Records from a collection
=== Section Start ===

(* ===== verification/Tunnel.v ===== *)
(** * Tunneling connections through the SPN (service/firewall/tunnel.go, spn/sluice)

    Whether an accepted connection is sent into the SPN, with which options, and the
    registration at the sluice it will arrive at. *)

From S2P Require Import Prelude GoStrings GoText GoNet NetUtils Entity GoNum NavMap NavRoutes Endpoints Profile.
From S2P Require Import Connection Firewall Packets Conns Gather.

Section tunnel.
Context {IE : IntelEnv} {UT : UnicodeTables} {FE : FirewallEnv} {PE : PacketEnv} (g : Cfg).

Definition CfgOptionSPNUsagePolicyKey : str := $"spn/usagePolicy".
Definition NonCommunityVerifiedOwners : list str := [$"Safing"].
Definition IsExcepted (ip : IP) : bool := IPEqual ip exceptIPv4 || IPEqual ip exceptIPv6.

(** ** Checking *)
(** The switch at the start: the connection is of a kind that may be tunneled. *)
Definition mayTunnel (k : Connection) (p : Process) (e : Entity) : bool :=
  tunnelEnabled && IsGlobal (EIPScope e) && negb (Inbound k) && bool_decide (verdict k = VerdictAccept) &&
  ((IPProtocol k =? TCP) || (IPProtocol k =? UDP)) &&
  negb ((Pid p =? ownPID) && (negb ClientReady || IsExcepted (ipBytes e))).
(** In a network the host is directly attached to. *)
Definition inLocalNet (e : Entity) : bool := match GetLocalNetwork (EIP e) with inl (Some _) => true | _ => false end.
(** As in [updateProfile], but the filter lists of the entity are kept. *)
Definition refreshProfile (lp : LayeredProfile) : M unit :=
  if NeedsUpdate g lp then
    let '(rev, lp) := Update g fetchProfile lp in
    setLP lp ;;
    modify (fun c => c <| ProfileRevisionCounter := rev |>) ;;
    modify SaveWhenFinished
  else
    c ← get;
    if ProfileRevisionCounter c =? RevisionCounter lp then mret tt
    else modify (fun c => c <| ProfileRevisionCounter := RevisionCounter lp |>) ;; modify SaveWhenFinished.
Definition HFailed (msg key : str) : H unit := modConn (Failed g msg key).

Definition checkTunneling : H unit :=
  c ← getC;
  if negb tunnelEnabled then mret tt else
  e ← entityH;
  if negb (IsGlobal (EIPScope e)) || Inbound (core c) || negb (bool_decide (verdict (core c) = VerdictAccept)) ||
     (negb (IPProtocol (core c) =? TCP) && negb (IPProtocol (core c) =? UDP))
  then mret tt else
  p ← processH;
  if negb (mayTunnel (core c) p e) then mret tt
  else if inLocalNet e then mret tt else
  match profile p with
  | None => HFailed $"no profile set" []
  | Some lp =>
      onConn (refreshProfile lp) ;;
      use ← onConn (option_ g UseSPN);
      if negb use then mret tt else
      e ← entityH;
      modConn (fun k => k <| entity := Some (FetchData e) |>) ;;
      '(result, _) ← onConn (matchRules (MatchSPNUsagePolicy g));
      match result with
      | MatchError => HFailed $"failed to check SPN rules" CfgOptionSPNUsagePolicyKey
      | Denied => mret tt
      | Permitted | NoMatch =>
          HSaveWhenFinished ;;
          if negb ClientReady then HFailed $"SPN not ready for tunneling" []
          else
            modConn (SetVerdictDirectly VerdictRerouteToTunnel) ;;
            modC (fun c => c <| Tunneled := true |>)
      end
  end.

(** ** Options *)
(** The routing profile is raised to a single hop to follow exit policies, and to two
    hops when the home hub is not trusted. *)
Definition upgradedProfile (exitPolicies : list Policy) (id : str) : str :=
  let rp := GetRoutingProfile id in
  let id := if (MaxHops rp <=? 1)%nat && HubPoliciesAreSet exitPolicies then RoutingProfileSingleHopID else id in
  if (MinHops rp <? 2)%nat && match GetHome with Some st => negb (Has st StateTrusted) | None => false end
  then RoutingProfileDoubleHopID else id.
Definition DeriveTunnelOptions (proc : option Process) (destination : Entity) (connEncrypted : bool)
    (lp : LayeredProfile) : Options * LayeredProfile :=
  let exit := StackedExitHubPolicies g lp in
  let '(alg, lp) := wrapStringOption g lp in
  let owners := if useCommunityNodes then [] else NonCommunityVerifiedOwners in
  let transit := mkHubOptions 0 0 false (StackedTransitHubPolicies g lp) owners None in
  let dest policies :=
    mkHubOptions (if connEncrypted then 0 else Add 0 StateTrusted) 0 false policies owners (Some destination) in
  let opts policies profileID := mkOptions None (Some transit) (Some (dest policies)) profileID in
  let dns := match proc with
             | Some p => (Pid p =? ownPID) && IsResolverAddress (ipBytes destination) (EPort destination)
             | None => false
             end in
  if dns then
    match DNSExitHubPolicy with
    | Some policy =>
        if EndpointsIsSet policy then
          let '(alg, lp) := wrapStringOption g lp in
          (opts [policy] (if eqs alg RoutingProfileHomeID then RoutingProfileSingleHopID else alg), lp)
        else (opts [] RoutingProfileHomeID, lp)
    | None => (opts [] RoutingProfileHomeID, lp)
    end
  else (opts exit (upgradedProfile exit alg), lp).

(** ** Requesting a tunnel *)
Definition getNetworkFromConnInfo (protocol version : Z) : str :=
  let proto := if protocol =? TCP then $"tcp" else if protocol =? UDP then $"udp" else [] in
  if bool_decide (proto = []) then []
  else if version =? IPv4 then proto ++ $"4" else if version =? IPv6 then proto ++ $"6" else [].
(** [AwaitRequest], and the error. *)
Definition AwaitRequest (c : Conn) (s : Sys) : option str * Sys :=
  let network := getNetworkFromConnInfo (IPProtocol (core c)) (IPVersion c) in
  if bool_decide (network = []) then (Some $"unsupported protocol", s) else
  match sluices s !! network with
  | None => (Some ($"sluice for network " ++ network ++ $" is offline"), s)
  | Some pending =>
      let key := JoinHostPort (IPString (LocalIP (core c))) (Itoa (LocalPort (core c))) in
      if bool_decide (key ∈ pending) then (Some ($"a pending request for " ++ key ++ $" already exists"), s)
      else (None, s <| sluices ::= <[network := {[key]} ∪ pending]> |>)
  end.
(** [getRequest]: an arriving connection takes the pending request. *)
Definition getRequest (network address : str) (s : Sys) : bool * Sys :=
  match sluices s !! network with
  | None => (false, s)
  | Some pending =>
      if bool_decide (address ∈ pending) then (true, s <| sluices ::= <[network := pending ∖ {[address]}]> |>) else (false, s)
  end.
(** The error, if the tunnel cannot be requested. *)
Definition requestTunneling : H (option str) :=
  p ← processH;
  match profile p with
  | None => mret (Some $"no profile set")
  | Some lp =>
      c ← getC; e ← entityH;
      let '(opts, lp) := DeriveTunnelOptions (Some p) e (Encrypted (core c)) lp in
      onConn (setLP lp) ;;
      modC (fun c => c <| TunnelOpts := Some opts |>) ;;
      c ← getC; s ← getS;
      let '(err, s) := AwaitRequest c s in
      modS (fun _ => s) ;;
      mret err
  end.
End tunnel.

=== Section End ===

=== WORK TASK ===
Using the entries above, return exactly the lines from the line with "None => HFailed" to the line with "(lp : LayeredProfile) : Options", counting both of those lines.

=== RESULT BELOW ===
  | None => HFailed $"no profile set" []
  | Some lp =>
      onConn (refreshProfile lp) ;;
      use ← onConn (option_ g UseSPN);
      if negb use then mret tt else
      e ← entityH;
      modConn (fun k => k <| entity := Some (FetchData e) |>) ;;
      '(result, _) ← onConn (matchRules (MatchSPNUsagePolicy g));
      match result with
      | MatchError => HFailed $"failed to check SPN rules" CfgOptionSPNUsagePolicyKey
      | Denied => mret tt
      | Permitted | NoMatch =>
          HSaveWhenFinished ;;
          if negb ClientReady then HFailed $"SPN not ready for tunneling" []
          else
            modConn (SetVerdictDirectly VerdictRerouteToTunnel) ;;
            modC (fun c => c <| Tunneled := true |>)
      end
  end.

(** ** Options *)
(** The routing profile is raised to a single hop to follow exit policies, and to two
    hops when the home hub is not trusted. *)
Definition upgradedProfile (exitPolicies : list Policy) (id : str) : str :=
  let rp := GetRoutingProfile id in
  let id := if (MaxHops rp <=? 1)%nat && HubPoliciesAreSet exitPolicies then RoutingProfileSingleHopID else id in
  if (MinHops rp <? 2)%nat && match GetHome with Some st => negb (Has st StateTrusted) | None => false end
  then RoutingProfileDoubleHopID else id.
Definition DeriveTunnelOptions (proc : option Process) (destination : Entity) (connEncrypted : bool)
    (lp : LayeredProfile) : Options * LayeredProfile :=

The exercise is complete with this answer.